100 DIAS

LOS 100 DÍAS DEL ESPAÑOLITO

 

En todas las democracias consolidadas existe un protocolo (incluso aquí en España, un poco reguleras democráticamente hablando, se respetaba) que consiste en conceder un margen de 100 días de gracia a la hora de valorar o criticar a los nuevos Gobiernos.

Ni 100 segundos ha tenido el nuevo gobierno de Pedro Sánchez a la hora de recibir más palos que una estera, el cual incluso antes de ser investido ha tenido que soportar una cantidad de apocalípticas falsedades nunca antes vista, por parte de una derecha histriónica que disfrazada de constitucionalista no deja de repetir sus falsos mantras una y otra vez para satisfacción de unos españolitos que andan más exaltados que de costumbre. Goebbels lloraría ante el panorama, y no precisamente de pena.

Flaco favor se le hace a una Democracia cuando se enfanga de esa manera al adversario político con tal cantidad de falacias. No es solo una falta de respeto, si no que resulta una falta de decencia preocupante.

Pedro Sánchez no será el gran estadista que nos merecemos, pero me parece exageradamente injusto tachar al nuevo Gobierno de ser terrorista e independentista (entre otras cosas) por haber contado con la abstención de EH-Bildu y ERC en la investidura, los cuales se abstuvieron mayormente para no vernos abocados a unas nuevas elecciones que suponían (de nuevo) convertirnos en el hazmerreir de Europa.

Pero no será eso lo que te cuenten, no, mejor echar mano de unas funestas predicciones dignas de la bruja Lola.
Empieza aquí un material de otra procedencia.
(** How long the pace of a read makes a sample wait. *)
Definition pace_delay (r : NDDSA_Read) (ts_now : NtpTime) : option NtpTime :=
  let has_min_pace := negb (NtpTime_compareToZero (sample_pace r) =? 0)%Z in
  let ts_diff := NtpTime_subtract ts_now (last_sample_ts r) in
  if has_min_pace && (NtpTime_compare ts_diff (sample_pace r) <? 0)%Z
  then Some (NtpTime_subtract (sample_pace r) ts_diff) else None.

(** A sample the service has taken: a received data it keeps is listed, one it does
    not keep is counted. *)
Definition sample_delivered (attached read_req rcvd_data : Z) (sn : SequenceNumber)
    (ts_now : NtpTime) (retained : bool) : ndds unit :=
  let* r := read_of read_req in
  (if retained then
     modify (put_read read_req (set_samples (rq_samples r ++ [rcvd_data]) r))
   else
     let* a := attached_of attached in
     modify (put_attached attached (set_returned sn a));;
     modify (put_read read_req (set_samples_rcvd ((samples_rcvd r + 1) mod 2 ^ 32)%Z r)));;
  let* r := read_of read_req in
  modify (put_read read_req (set_last sn (last_sample_ts r) r));;
  let* a := attached_of attached in
  modify (put_attached attached (set_forwarded sn a));;
  let* r := read_of read_req in
  modify (put_read read_req (set_last (last_sample r) ts_now r)).

(** The part of the function after the received data is made.  [max_bytes] of the
    read is looked at and nothing is done with it. *)
Definition deliver_sample (session_rec attached read_req rcvd_data : Z) (sn : SequenceNumber)
    (ts_now : NtpTime) : ndds Processed :=
  let* rec := session_rec_of session_rec in
  let* a := attached_of attached in
  let s := sr_session rec in
  let* c := ncall (OnDataAvailable (cs_intf s) session_rec (cs_user_data s)
                     (att_id (at_base a)) (at_user_data a) rcvd_data) in
  let '(rc, retained, deliver_again) := c in
  if negb (dds_ok rc) then pool_rcvd_data session_rec rcvd_data;; ret process_failed
  else if deliver_again then
    pool_rcvd_data session_rec rcvd_data;;
    ret (processed_later (NtpTime_packFromMillisec 0 1))
  else
    sample_delivered attached read_req rcvd_data sn ts_now retained;;
    ret processed_new.

Definition NDDSA_Read_process_sampleEA (session_rec attached : Z) (sn : SequenceNumber)
    (sample : Z) (ts_now : NtpTime) : ndds Processed :=
  let* a := attached_of attached in
  let* read_req := not_null (read_req a) in
  let* r := read_of read_req in
  if (0 <=? SequenceNumber_compare (last_sample r) sn)%Z then ret processed_old else
  match pace_delay r ts_now with
  | Some delay => ret (processed_later delay)
  | None =>
      let* z := ncall (SampleCdrSize sample) in
      if negb (dds_ok (fst z)) then ret process_failed else
      let? rcvd_data := NDDSA_Read_convert_sampleEA session_rec attached sample (snd z)
      else ret process_failed in
      deliver_sample session_rec attached read_req rcvd_data sn ts_now
  end.

(** ** What a session and its reads are asked *)

Fixpoint find_attached_loop (resources : list Z) (resource_id : Z) : ndds (option Z) :=
  match resources with
  | [] => ret None
  | res :: resources =>
      let* a := attached_of res in
      if (att_id (at_base a) =? resource_id)%Z then ret (Some res)
      else find_attached_loop resources resource_id
  end.

Definition NDDSA_ClientSession_find_attached_resource (session : Z) (resource_id : Z)
    : ndds (option Z) :=
  let* rec := session_rec_of session in
  find_attached_loop (cs_resources (sr_session rec)) resource_id.

(** [finite_request] and [complete]. *)
Definition NDDSA_Read_is_complete (self : NDDSA_Read) (ts_now : NtpTime) : bool * bool :=
  let has_max_time := negb (NtpTime_compareToZero (max_elapsed_ts self) =? 0)%Z in
  let has_max_samples := (0 <? samples_max self)%Z in
  if negb has_max_time && negb has_max_samples then (false, false)
  else if has_max_time &&
      (NtpTime_compare (NtpTime_subtract ts_now (start_ts self)) (max_elapsed_ts self) <? 0)%Z
  then (true, false)
  else if has_max_samples && (samples_rcvd self <? samples_max self)%Z then (true, false)
  else (true, true).
End samples.

(** ** Traces *)

Section properties.
Context {N : NddsApi}.

Definition delivery_of (e : nevent) : list (Z * (DDS_ReturnCode_t * bool * bool)) :=
  match e with
  | existT c r =>
      match c return NResp c -> list (Z * (DDS_ReturnCode_t * bool * bool)) with
      | OnDataAvailable _ _ _ _ _ data => fun r => [(data, r)]
      | _ => fun _ => []
      end r
  end.

(** The received data handed to the service, with its answers. *)
Definition deliveries (t : list nevent) : list (Z * (DDS_ReturnCode_t * bool * bool)) :=
  flat_map delivery_of t.

Definition got_of (e : nevent) : list Z :=
  match e with
  | existT c r =>
      match c return NResp c -> list Z with
      | SamplePoolGet _ => fun r => match r with Some b => [fst b] | None => [] end
      | _ => fun _ => []
      end r
  end.

(** The received data taken from the pool of the agent. *)
Definition got (t : list nevent) : list Z := flat_map got_of t.

Definition serialized_of (e : nevent) : list (list Z * Z) :=
  match e with
  | existT c r =>
      match c return NResp c -> list (list Z * Z) with
      | SampleToCdr _ _ _ => fun r => [(snd (fst r), snd r)]
      | _ => fun _ => []
      end r
  end.

(** What the samples were serialized to. *)
Definition serialized (t : list nevent) : list (list Z * Z) := flat_map serialized_of t.

Lemma deliveries_app (t1 t2 : list (event NResp)) :
  deliveries (t1 ++ t2) = deliveries t1 ++ deliveries t2.
Proof. apply flat_map_app. Qed.
Lemma got_app (t1 t2 : list (event NResp)) : got (t1 ++ t2) = got t1 ++ got t2.
Proof. apply flat_map_app. Qed.
Lemma serialized_app (t1 t2 : list (event NResp)) :
  serialized (t1 ++ t2) = serialized t1 ++ serialized t2.
Proof. apply flat_map_app. Qed.

(** A sample that is serialized has its header written. *)
Definition header_written (e : nevent) : Prop :=
  match e with
  | existT c r =>
      match c return NResp c -> Prop with
      | SampleToCdr _ _ _ =>
          fun r => fst (fst r) = DDS_RETCODE_OK -> (2 <= length (snd (fst r)))%nat
      | _ => fun _ => True
      end r
  end.

(** ** The state around one sample *)

Context (sess att rq : Z) (rec : NDDSA_ClientSessionRecord).

(** The session has the received data [pool] to use again, the attached reader is
    [a] and its read is [r]. *)
Definition view (s : Ndds) (pool : list Z) (a : NDDSA_AttachedResource) (r : NDDSA_Read) : Prop :=
  session_at s !! sess = Some (set_rcvd_pool pool rec)
  /\ attached_at s !! att = Some a
  /\ read_at s !! rq = Some r.

(** Received data the memory has. *)
Definition known (s : Ndds) (l : list Z) : Prop := Forall (fun p => is_Some (rcvd_at s !! p)) l.

(** What handling samples leaves alone: of the received data, none is lost. *)
Definition around_samples (s s' : Ndds) : Prop :=
  db s' = db s /\ nd_agent s' = nd_agent s /\ resource_at s' = resource_at s
  /\ areader_at s' = areader_at s /\ rrequest_at s' = rrequest_at s
  /\ (forall p, is_Some (rcvd_at s !! p) -> is_Some (rcvd_at s' !! p)).

#[export] Instance around_samples_preorder : PreOrder around_samples.
Proof. unfold around_samples. split; [done | intros ???; naive_solver congruence]. Qed.

Lemma known_after s s' l : around_samples s s' -> known s l -> known s' l.
Proof. intros (_ & _ & _ & _ & _ & H) Hl. eapply Forall_impl; [exact Hl | done]. Qed.

Lemma around_rcvd p d s : around_samples s (put_rcvd p d s).
Proof.
  unfold around_samples; cbn. split_and!; try done. intros q Hq.
  destruct (decide (p = q)) as [->|]; [by rewrite lookup_insert_eq | by rewrite lookup_insert_ne].
Qed.

Ltac around := frame_auto; first [apply around_rcvd | done].

Lemma take_around size : preserves around_samples (take_rcvd_data sess size).
Proof. unfold take_rcvd_data, session_rec_of, rcvd_of. around. Qed.
Lemma pool_around p : preserves around_samples (pool_rcvd_data sess p).
Proof. unfold pool_rcvd_data, session_rec_of. around. Qed.
Lemma fill_around sample size p :
  preserves around_samples (fill_rcvd_data sess att sample size p).
Proof.
  unfold fill_rcvd_data, allocate_rcvd_data, attached_of, rcvd_of, session_rec_of. around.
Qed.
#[local] Hint Resolve take_around pool_around fill_around : frames.
Lemma process_around sn sample ts_now :
  preserves around_samples (NDDSA_Read_process_sampleEA sess att sn sample ts_now).
Proof.
  unfold NDDSA_Read_process_sampleEA, NDDSA_Read_convert_sampleEA, deliver_sample,
    sample_delivered, attached_of, not_null, read_of, session_rec_of. around.
Qed.

(** A received data made from the sample that was serialized to [bytes]. *)
Definition made_from (a : NDDSA_AttachedResource) (w : list Z * Z) (d : NDDSA_ReceivedData)
    : Prop :=
  rcv_session_key d = cs_key (sr_session rec)
  /\ rcv_reader_id d = att_id (at_base a)
  /\ rcv_read d = read_req a
  /\ rcv_session d = Some sess
  /\ dr_fmt (rcv_data d) = DATAREPRESENTATIONFORMAT_XCDR
  /\ data_bytes (rcvd_buffer d) = fst w
  /\ data_len (rcvd_buffer d) = snd w
  /\ exists b0 b1 rest, fst w = b0 :: b1 :: rest /\
       cdr_header b0 b1 =
         Some (encoding (dr_xcdr (rcv_data d)), little_endian (dr_xcdr (rcv_data d))).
Y seguir tachando a Bildu de proetarras es simplemente repugnante, máxime cuando han condenado el terrorismo de ETA por activa y por pasiva, y sus estatutos se basan en la defensa de los Derechos Humanos. Terroristas también eran los CDR encarcelados por la Audiencia Nazional, y ya ven dónde quedaron esas acusaciones.

Bastantes más de 100 días estuvieron en la cárcel, en régimen FIES por si fuera poco, bajo acusación de pertenencia a banda terrorista y fabricación y tenencia de explosivos. Y muchos más días de cárcel, 1.157 en concreto, llevan los jóvenes de Alsasua por una pelea de bar en las fiestas del pueblo a las 4 de la madrugada, también acusados de terrorismo. Vergüenza, señores, de destrozar la vida de personas inocentes para mantener contento (exaltado, diría yo) al cotarro.

Bastante exaltación se vivió, como bien pudo verse por TV, en las manifestaciones que convocó VOX este fin de semana por todo el país, bajo el lema “España Existe!”, con saludos nazis e himnos fascistas incluidos (pero no les llames fachas, que se ofenden). La que se celebró en Maó tuvo la paupérrima asistencia de 27 personas, lo cual demuestra el chiste malo en el que se han convertido, de esos de los que te ríes por no llorar.

Pero poca broma con esta gente, los 52 escaños que sacaron en las últimas elecciones significa que sus mierdas funcionan, como le funcionaron a Trump y a Bolsonaro (no es casualidad que los tres hayan tenido al mismo asesor, Steve O’Bannon)

La triple alianza de las derechas (la política, la mediática y la judicial) además de fatídica, es fulminante. De ahí la importancia de recordar los versos de “El Españolito”, de Antonio Machado:

“Ya hay un español que quiere
vivir y a vivir empieza,
entre una España que muere
y otra España que bosteza.
Españolito que vienes
al mundo te guarde Dios.
Una de las dos Españas
ha de helarte el corazón.”

Machado también lloraría, si pudiera ver el panorama actual. Él sí lloraría de pena.